# [REQUIRED ACTION]
From the data below, retype exactly the lines starting with the one that contains "split; [apply K;" and ending with the one that contains "- destruct (A", both included.

○ ○ ○

(** A non-empty string of characters that are neither white space nor
    [@]: what [[^\s@]+] matches. *)
Fixpoint allEmailChars (s : string) : bool :=
  match s with
  | EmptyString => true
  | String c s' => (emailChar c && allEmailChars s')%bool
  end.

Definition emailPart (s : string) : Prop := s ≠ "" ∧ allEmailChars s = true.

(** The steps of [normalizeUserData] after the string sanitisation. *)
Definition userDefaults (now : Z) (o : Obj) : Obj :=
  let normalized :=
    if negb (isUndefined (get o "isActive"))
    then set "isActive" (JBool (truthy (get o "isActive"))) o
    else o in
  let normalized :=
    if truthy (get normalized "createdAt")
    then set "createdAt"
           (match newDate (get normalized "createdAt") with
            | None => JDate (Some now)
            | Some t => JDate (Some t)
            end) normalized
    else set "createdAt" (JDate (Some now)) normalized in
  if isUndefined (get normalized "isActive")
  then set "isActive" (JBool true) normalized
  else normalized.

(** The update object that [updateUser] hands to [findOneAndUpdate]. *)
Definition userUpdate (now : Z) (stored ud : Obj) : Obj :=
  let updateData := set "updatedAt" (JDate (Some now)) ud in
  if existsb (fun field => negb (isUndefined (get updateData field))) ["isActive"]
  then
    let mergedData := updateData ∪ stored in
    let metadata := generateUserMetadata now mergedData ∪ spread (get stored "metadata") in
    let metadata :=
      if (truthy (get updateData "isActive") && negb (truthy (get stored "isActive")))%bool
      then set "lastActive" (JDate (Some now)) metadata
      else metadata in
    set "metadata" (JObj metadata) updateData
  else updateData.

(** * Properties *)

(** ** Objects and responses *)

Lemma get_set_eq (k : string) (v : JsValue) (o : Obj) : get (set k v o) k = v.
Proof. unfold get, set. by rewrite lookup_insert_eq. Qed.

Lemma get_set_ne (k k' : string) (v : JsValue) (o : Obj) :
  k ≠ k' → get (set k v o) k' = get o k'.
Proof. intros Hne. unfold get, set. by rewrite lookup_insert_ne. Qed.

Lemma respond_success code b rest :
  hasSuccessFlag (respond code (("success", JBool b) :: rest)) = true.
Proof. unfold hasSuccessFlag, respond, obj. cbn. by rewrite lookup_insert_eq. Qed.

Lemma failure_success now code msg : hasSuccessFlag (failure now code msg) = true.
Proof. apply respond_success. Qed.

Lemma refusal_success code msg : hasSuccessFlag (refusal code msg) = true.
Proof. apply respond_success. Qed.

Create HintDb envelope.
#[local] Hint Resolve respond_success failure_success refusal_success : envelope.

(** Unfolds one monadic bind of a [try] block in hypothesis [H]. *)
Ltac unbind H := unfold mbind, result_bind, rbind in H.

(** Splits the [try] block in [H] along its branches; the branches that end
    in a response are left as equations [Ok (r, db) = Ok (r0, db0)]. *)
Ltac branches H :=
  repeat match type of H with
         | match ?x with _ => _ end = _ => destruct x eqn:?; try discriminate H
         | (if ?c then _ else _) = _ => destruct c eqn:?; try discriminate H
         | (let '(_, _) := ?x in _) = _ => destruct x eqn:?
         end.

Lemma createEmployee_envelope db now body :
  hasSuccessFlag (fst (createEmployee db now body)) = true.
Proof.
  unfold createEmployee.
  destruct (createEmployeeTry db now body) as [[r db']|e] eqn:E; cbn.
  - unfold createEmployeeTry in E. unbind E. branches E;
      injection E as <- <-; auto with envelope.
  - destruct e; cbn; auto with envelope.
Qed.

Lemma updateEmployee_envelope db now id body :
  hasSuccessFlag (fst (updateEmployee db now id body)) = true.
Proof.
  unfold updateEmployee.
  destruct (updateEmployeeTry db now id body) as [[r db']|e] eqn:E; cbn.
  - unfold updateEmployeeTry in E. unbind E. branches E;
      injection E as <- <-; auto with envelope.
  - destruct e; cbn; auto with envelope.
Qed.

Lemma createProject_envelope db now body :
  hasSuccessFlag (fst (createProject db now body)) = true.
Proof.
  unfold createProject.
  destruct (createProjectTry db now body) as [[r db']|e] eqn:E; cbn.
  - unfold createProjectTry in E. unbind E. branches E;
      injection E as <- <-; auto with envelope.
  - destruct e; cbn; auto with envelope.
Qed.
Lemma fold_add_spec (n k : nat) (rs : list (list Q)) (r : list Q) :
  length r = n -> Forall (fun row => length row = n) rs -> (k < n)%nat ->
  length (fold_left Np.add rs r) = n /\
  nth k (fold_left Np.add rs r) 0
    == nth k r 0 + Qsum (map (fun row => nth k row 0) rs).
Proof.
  intros Lr F Hk. revert r Lr.
  induction F as [|row rs Lrow F IH]; intros r Lr; simpl.
  - split; [exact Lr | ring].
  - destruct (IH (Np.add r row)) as [L N].
    { rewrite length_add, Lr, Lrow. apply Nat.min_id. }
    split; [exact L | ].
    rewrite N, nth_add by lia. ring.
Qed.

(** Sample [k] of the mean along axis 0 is the sum of column [k] over the
    number of rows. *)
Lemma mean_axis0_spec (n k : nat) (a : Np.array2 Q) :
  a <> [] -> Forall (fun row => length row = n) a -> (k < n)%nat ->
  length (Np.mean_axis0 a) = n /\
  nth k (Np.mean_axis0 a) 0
    == Qsum (map (fun row => nth k row 0) a) / inject_Z (Z.of_nat (length a)).
Proof.
  intros Ne F Hk. destruct a as [|r rs]; [congruence | ].
  apply Forall_cons_iff in F. destruct F as [Lr F'].
  destruct (@fold_add_spec n k rs r Lr F' Hk) as [L N].
  unfold Np.mean_axis0. rewrite length_map. simpl Np.sum_axis0.
  split; [exact L | ].
  set (f := fun s => s / inject_Z (Z.of_nat (length (r :: rs)))).
  rewrite (nth_indep _ 0 (f 0)) by (rewrite length_map; lia).
  rewrite map_nth. unfold f. rewrite N. reflexivity.
Qed.





(* ------------------------------------------------------------------ *)
(** ** The ROI reducer *)
















(** The scenario, evaluated in rows-first order: the profile of
    [ramp_frame] over (0,0,10,4). *)
Example reduce_ramp_evaluated :
  match reduce (Pg.getArrayRegion Pg.row_major) roi_10x4 ramp_frame None with
  | Profile spec => map Qred spec
  | Empty => []
  end = [0; 10; 20; 30; 40; 50; 60; 70; 80; 90].
Proof. vm_compute. reflexivity. Qed.





(* ------------------------------------------------------------------ *)
(** ** The scenarios on concrete windows *)

(** C5, the part that fails: with no frame delivered the slot does not
    return; it ends by raising RuntimeError to the event loop. *)
Lemma failed_read_is_raised :
  update_frame luma getArrayRegion_default None init
    = (Raised (RuntimeError "Frame non disponibile"), init) /\
  fst (update_frame luma getArrayRegion_default None init) <> Returned tt.
Proof. split; [reflexivity | discriminate]. Qed.

Lemma update_frame_empty_region_still_shows_frame_witness :
  img_view (snd (update_frame luma getArrayRegion_default (Some small_frame)
                   (set_roi roi_flat init)))
    = Some [[1; 4]; [2; 5]; [3; 6]]%Z /\
  spec_curve (snd (update_frame luma getArrayRegion_default (Some small_frame)
                     (set_roi roi_flat init)))
    = spec_curve init.
Proof.
  assert (R : read (cam (set_roi roi_flat init)) (Some small_frame)
              = Returned small_frame) by reflexivity.
  assert (E : reduce getArrayRegion_default (roi (set_roi roi_flat init))
                (Cv2.cvtColor luma small_frame)
                (Some (Np.T (Cv2.cvtColor luma small_frame))) = Empty)
    by reflexivity.
  destruct (@update_frame_empty_region_still_shows_frame bgr luma
              getArrayRegion_default (Some small_frame) small_frame
              (set_roi roi_flat init) R E) as (_ & I & C & _).
  split; [exact I | exact C].
Defined.

Lemma axis_for_matches_model_witness :
  axis_for 3 init
    = (Returned [Px 0; Px 1; Px 2], set_spec_label Pixel init) /\
  spec_label (snd (axis_for 3 init)) = Pixel /\
  exists x,
    axis_for 3 calibrated_100_300
      = (Returned x, set_spec_label Wavelength_nm calibrated_100_300) /\
    spec_label (snd (axis_for 3 calibrated_100_300)) = Wavelength_nm /\
    nth_error x 2 = Some (Nm (0x1.199999999999ap-1 * 2 + 381)%float).
Proof.
  destruct (@axis_for_matches_model bgr luma getArrayRegion_default 3
              init) as (U & _ & _).
  destruct (@axis_for_matches_model bgr luma getArrayRegion_default 3
              calibrated_100_300) as (_ & L & _).
  destruct (U eq_refl) as (U1 & U2).
  split; [exact U1 | ]. split; [exact U2 | ].
  destruct (L 0x1.199999999999ap-1%float 381%float eq_refl)
    as (x & E & Lb & _ & N).
  exists x. split; [exact E | ]. split; [exact Lb | ]. apply N. lia.
Defined.

Lemma calibration_one_way_witness :
  calib_set calibrated_100_300 = true /\
  calib_set (run luma getArrayRegion_default calibrated_100_300
               (operator_events ++ [Calib_clicked bgr])) = true /\
  calib_set (step luma getArrayRegion_default cursors_150_150
               (Calib_clicked bgr))
    = false.
Proof.
  destruct (@calibration_one_way bgr luma getArrayRegion_default)
    as (_ & _ & K & _ & _).
  split; [reflexivity | ].
  split; [apply K; reflexivity | reflexivity].
Defined.

Lemma apply_calib_frame_condition_witness :
  Forall (fun e => e <> Calib_clicked bgr) operator_events /\
  apply_to (run luma getArrayRegion_default calibrated_100_300 operator_events)
    200%float
    = apply_to calibrated_100_300 200%float /\
  roi (snd (apply_calib cursors_100_300)) = roi cursors_100_300.
Proof.
  assert (F : Forall (fun e => e <> Calib_clicked bgr) operator_events).
  { unfold operator_events. repeat constructor; discriminate. }
  destruct (@apply_calib_frame_condition bgr luma getArrayRegion_default)
    as (A & B).
  split; [exact F | ]. split.
  - exact (proj2 (B calibrated_100_300 operator_events 200%float F)).
  - destruct (A cursors_100_300) as (_ & _ & _ & _ & Hroi & _). exact Hroi.
Defined.

(* ------------------------------------------------------------------ *)
(** ** The attributes stay consistent *)

(** Whenever the flag is set, slope, intercept and mapping are defined, so
    the call of [self.px_to_nm] inside a tick never raises: this holds at
    start and after every sequence of events. *)
Lemma model_defined_reachable (pixel : Type) (BGR2GRAY : pixel -> Z)
  (getArrayRegion :
     Pg.RectROI -> Np.array2 Z -> option (Np.array2 Z) -> option (Np.array2 Q))
  (es : list (event pixel)) :
  model (run BGR2GRAY getArrayRegion init es) <> None.
Proof.
  assert (I : model init <> None) by discriminate.
  revert I. generalize init as self. induction es as [|e es IH]; intros self I.
  - exact I.
  - simpl. apply IH.
    destruct (event_calib_or_not e) as [-> | Ne].
    + unfold step, handle. destruct (PrimFloat.eqb (l1 self) (l2 self)) eqn:E.
      * now rewrite apply_calib_equal.
      * rewrite apply_calib_distinct by exact E.
        discriminate.
    + destruct (step_same_calibration BGR2GRAY getArrayRegion self Ne)
        as (A & B & C & D).
      unfold model in *. now rewrite A, B, C, D.
Qed.

(* ================================================================== *)
(** * Further properties of the slots *)

Section Slots.

Variable pixel : Type.
Variable BGR2GRAY : pixel -> Z.
Variable getArrayRegion :
  Pg.RectROI -> Np.array2 Z -> option (Np.array2 Z) -> option (Np.array2 Q).

Local Notation "'tick'" := (update_frame BGR2GRAY getArrayRegion).
Local Notation "'handle_'" := (handle BGR2GRAY getArrayRegion).
Local Notation "'step_'" := (step BGR2GRAY getArrayRegion).
Local Notation "'run_'" := (run BGR2GRAY getArrayRegion).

○ ○ ○

# [RESPONSE]
  split; [apply K; reflexivity | reflexivity].
Defined.

Lemma apply_calib_frame_condition_witness :
  Forall (fun e => e <> Calib_clicked bgr) operator_events /\
  apply_to (run luma getArrayRegion_default calibrated_100_300 operator_events)
    200%float
    = apply_to calibrated_100_300 200%float /\
  roi (snd (apply_calib cursors_100_300)) = roi cursors_100_300.
Proof.
  assert (F : Forall (fun e => e <> Calib_clicked bgr) operator_events).
  { unfold operator_events. repeat constructor; discriminate. }
  destruct (@apply_calib_frame_condition bgr luma getArrayRegion_default)
    as (A & B).
  split; [exact F | ]. split.
  - exact (proj2 (B calibrated_100_300 operator_events 200%float F)).
  - destruct (A cursors_100_300) as (_ & _ & _ & _ & Hroi & _). exact Hroi.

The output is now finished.